Keywords: Cleft palate, Speech outcome, Nigeria.
Dr. A.A. Olusanya
Dept. of Oral and Maxillofacial Surgery,
University College Hospital,
Cleft lip and or palate (CL/P) anomaly, the commonest craniofacial congenital anomaly, is an anomaly that can be seen, heard and felt. Its occurrence can, therefore, significantly impact an individual’s quality of life. Cleft of the palate especially poses two major challenges to the affected individual; feeding (particularly in the early phase of life) and speech. An affected individual can somewhat adapt to his/her the feeding challenges if the individual survives to adulthood but the speech difficulty remains unless an intervention is done. Speech is a universal means of communication and affectation of this ability can impair the social wellbeing of an affected individual such that integration among peers and into the society as a whole becomes a challenge.
Speech errors associated with individuals with CL/P can be categorized as errors of omission; when a challenging sound is skipped, substitution; when a challenging sound is replaced with a less challenging one such as ‘m’ sound for ‘p’ or ‘b’ sound and distortions; when some other sounds are made in place of challenging sounds such as a glottal or pharyngeal sound for challenging high pressure sound like ‘k’1. These errors have been known to persist in some individuals even after primary palatoplasty. This study aims to describe the type of speech errors observed in Nigerian individuals with repaired CL/P and compare findings with reports from other parts of the globe.
Data of individuals with repaired CL/P receiving sponsored speech therapy in various centres in Nigeria was pooled from February 2015 to May 2019. The sponsorship of the speech therapy services was provided by the centres’ partnership with Smile Train, a nongovernmental organization based in the United States of America and the data was pooled with their permission. Frequency distributions of the centres, number of individuals assessed for speech errors and their gender, type and extent of cleft anomaly, ability to make high pressure sounds /p/, /b/, /t/, /d/, / k/, /g/, /s/ and /f/, type of speech errors and speech intelligibility were collated and analyzed. The determination of speech errors and speech intelligibility were based on descriptions by Henningson2. For speech intelligibility: normal speech was regarded as speech that was always easy to understand by non-family members, mild speech impairment as speech that was occasionally hard to understand by non-family members, moderate speech impairment as speech that was often hard to understand by non-family members and severe speech impairment as speech that was hard to understand most of the time by non-family members.

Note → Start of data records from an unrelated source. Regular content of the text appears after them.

(** ** Formatting codes *)

Definition UNRL_STRIP_LOW_ASCII : Z := 1.
Definition UNRL_STRIP_KEEP_LF : Z := 2.

Definition isxdigit (c : Z) : bool :=
  isdigit c || ((97 <=? c) && (c <=? 102)) || ((65 <=? c) && (c <=? 70)).

Record strip_state := Strip {
  sc_text : cstring;
  sc_save : cstring;         (** [save_text] *)
  sc_nc : Z;
  sc_col : Z;
  sc_rgb : bool;
  sc_out : cstring
}.

(** The codes that only set or reset an attribute: bold, plain, monospace, reverse,
    italic, strikethrough, underline. *)
Definition attribute_code (c : Z) : bool := existsb (Z.eqb c) [2; 15; 17; 22; 29; 30; 31].

(** U+200B, without its first byte. *)
Definition zero_width (rest : cstring) : bool := strncmp_eq rest [128; 139] 2.

Definition kept (strip_flags c : Z) : bool :=
  (32 <=? c) || (Z.land strip_flags UNRL_STRIP_LOW_ASCII =? 0) ||
  (negb (Z.land strip_flags UNRL_STRIP_KEEP_LF =? 0) && (c =? 10)).

(** The [default] of the switch: copy, and return when the buffer is full. *)
Definition copy_byte (strip_flags : Z) (room : nat) (c : Z) (rest save out : cstring) (nc : Z) : strip_state + cstring :=
  if kept strip_flags c then
    let out := out ++ [c] in
    if (room <=? length out)%nat then inr out else inl (Strip rest save nc 0 false out)
  else inl (Strip rest save nc 0 false out).

(** One iteration; [room] is the buffer without the byte for NUL. *)
Definition strip_step (strip_flags : Z) (room : nat) (st : strip_state) : strip_state + cstring :=
  let '(Strip text save nc col rgb out) := st in
  match text with
  | [] => inr out
  | c :: rest =>
      if (negb (col =? 0) && isdigit c && (nc <? 2))
         || ((col =? 1) && (c =? 44) && isdigit (hd 0 rest) && (0 <? nc) && (nc <? 3))
      then inl (Strip rest save (if c =? 44 then 0 else nc + 1) (if c =? 44 then col + 1 else col) rgb out)
      else if (rgb && isxdigit c && (nc <? 6)) || (rgb && (c =? 44) && (nc <? 7))
      then inl (Strip rest save (if c =? 44 then 0 else nc + 1) col rgb out)
      else if rgb && negb (nc =? 6) then inl (Strip (tl save) save nc 0 false out)
      else if c =? 3 then inl (Strip rest save 0 1 false out)
      else if c =? 4 then inl (Strip rest text 0 0 true out)
      else if attribute_code c then inl (Strip rest save nc 0 false out)
      else if (c =? 226) && zero_width rest then inl (Strip (drop 2 rest) save nc 0 false out)
      else copy_byte strip_flags room c rest save out nc
  end.

Definition strip_fuel (text : cstring) : nat := (2 * (length text + 2) * (length text + 2))%nat.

The cleft anomalies were classified according to the classification by the American Cleft Palate-Craniofacial Association Classification3. The speech intelligibility was cross-tabulated against gender, the type of cleft, presence or absence of fistula and extent of the cleft. Pearson Chi-Square test was used when the expected cell count was adequate and the Fisher’s exact test was used when the expected cell count was less than 5 to test for statistical significance. This was set at p<0.05.